You may remember the articles I wrote in the past on Residential Lease Option and Residential Lease Purchase. These were how to articles to give you ideas on how to further your marketing effort of a particular property by opening up more options for you to get into buyers, and not just renters. And often, with these contracts, you will end up getting the house back anyway, as most people with bad credit who are unable to buy (and therefore in the market to do a lease option or lease purchase) will likely still have bad credit at the end of the lease period. But I wanted to go a little further with this post and tell you about a hybrid deal that I just recently completed.
I manage a property for an ex-business partner, who has now moved out of state.
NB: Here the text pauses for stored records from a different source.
Lemma show_grid_admissible d entry w :
  1 <= entry <= len d `div` 5 + 1 ->
  show_grid (PFrame d) entry w
  = (Ok (),
     emit (UiDataframe
             (mkFrame (columns d)
                (rows_between ((entry - 1) * 5) (entry * 5) (rows d))))
       (emit (UiNumberInput "Page Number" 1 (len d `div` 5 + 1) 1 1) w)).
Proof.
  intros [Hlo Hhi]. rewrite show_grid_run.
  destruct (Z.leb_spec 1 entry); [|lia].
  destruct (Z.leb_spec entry (len d `div` 5 + 1)); [|lia].
  cbn [andb]. unfold iloc.
  rewrite py_slice_between by lia.
  by replace ((entry - 1) * 5 + 5) with (entry * 5) by lia.
Qed.

Lemma show_grid_refused d entry w :
  ~ (1 <= entry <= len d `div` 5 + 1) ->
  show_grid (PFrame d) entry w = show_grid (PFrame d) 1 w.
Proof.
  intros Hout. rewrite !show_grid_run.
  assert (Hentry : (if (1 <=? entry) && (entry <=? len d `div` 5 + 1)
                    then entry else 1) = 1).
  { destruct (Z.leb_spec 1 entry), (Z.leb_spec entry (len d `div` 5 + 1));
      cbn [andb]; try reflexivity; lia. }
  assert (Hone : (if (1 <=? 1) && (1 <=? len d `div` 5 + 1)
                  then 1 else 1) = 1)
    by (by destruct ((1 <=? 1) && (1 <=? len d `div` 5 + 1))).
  by rewrite Hentry, Hone.
Qed.

Lemma page_boxes_emit_box label lo hi step value w :
  page_boxes (emit (UiNumberInput label lo hi step value) w)
  = page_boxes w ++ [(lo, hi)].
Proof. unfold page_boxes, emit. cbn [ui_log]. by rewrite omap_app. Qed.

Lemma page_boxes_emit_frame df w :
  page_boxes (emit (UiDataframe df) w) = page_boxes w.
Proof.
  unfold page_boxes, emit. cbn [ui_log]. rewrite omap_app. simpl.
  apply app_nil_r.
Qed.

Lemma shown_emit_box label lo hi step value w :
  shown (emit (UiNumberInput label lo hi step value) w) = shown w.
Proof.
  unfold shown, emit. cbn [ui_log]. rewrite omap_app. simpl.
  apply app_nil_r.
Qed.

Lemma shown_emit_frame df w :
  shown (emit (UiDataframe df) w) = shown w ++ [df].
Proof. unfold shown, emit. cbn [ui_log]. by rewrite omap_app. Qed.

Lemma show_grid_page_box d entry w :
  page_boxes (show_grid (PFrame d) entry w).2
  = page_boxes w ++ [(1, len d `div` 5 + 1)].
Proof.
  rewrite show_grid_run. cbn [snd].
  by rewrite page_boxes_emit_frame, page_boxes_emit_box.
Qed.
We were looking to rent the property, but with the property being a middle income type property, the rent we needed to get was just a little out of range of the typical family that would be interested in such a property. So I marketed the property as a “for rent” or “for sale” property and told perspective clients that I would be interest in a lease option contract. We were not as interested in a lease purchase agreement because we wanted to make sure we got a good chunk of change up front, as it serves to put the buyer into the property, and we expect less damage to the house if someone has some money in it up front (something to lose).
Well, it took two months to find a buyer, but we finally negotiated a deal with a nice couple with one child. The deal was interesting as it had some of the mechanics of both a lease option and a lease purchase agreement. In the end, the details of the deal were as follows:
- Option fee of $2,750 up front from the buyer
- $875 per month in rent
- $50 per month credited to buyer at time of exercising the option to buy
- 3 year lease agreement
- Final purchase price of $96,700
So, as you can see, in a typical lease option, you would get the initial option fee, monthly rent, lease term agreement, and a final purchase price. Whereas in a lease purchase, you would get a higher monthly rental fee, with part of it being credited to the buyer’s purchase price, a lease term agreement, and a final purchase price. So the hybrid we did here is creative, and it met both the need of the seller and the buyer.
So this is just one example of how you can use creative finance to more effectively market your real estate holdings. This hybrid lease option / purchase is just one of many ways to open up the available buyers / renters in your area.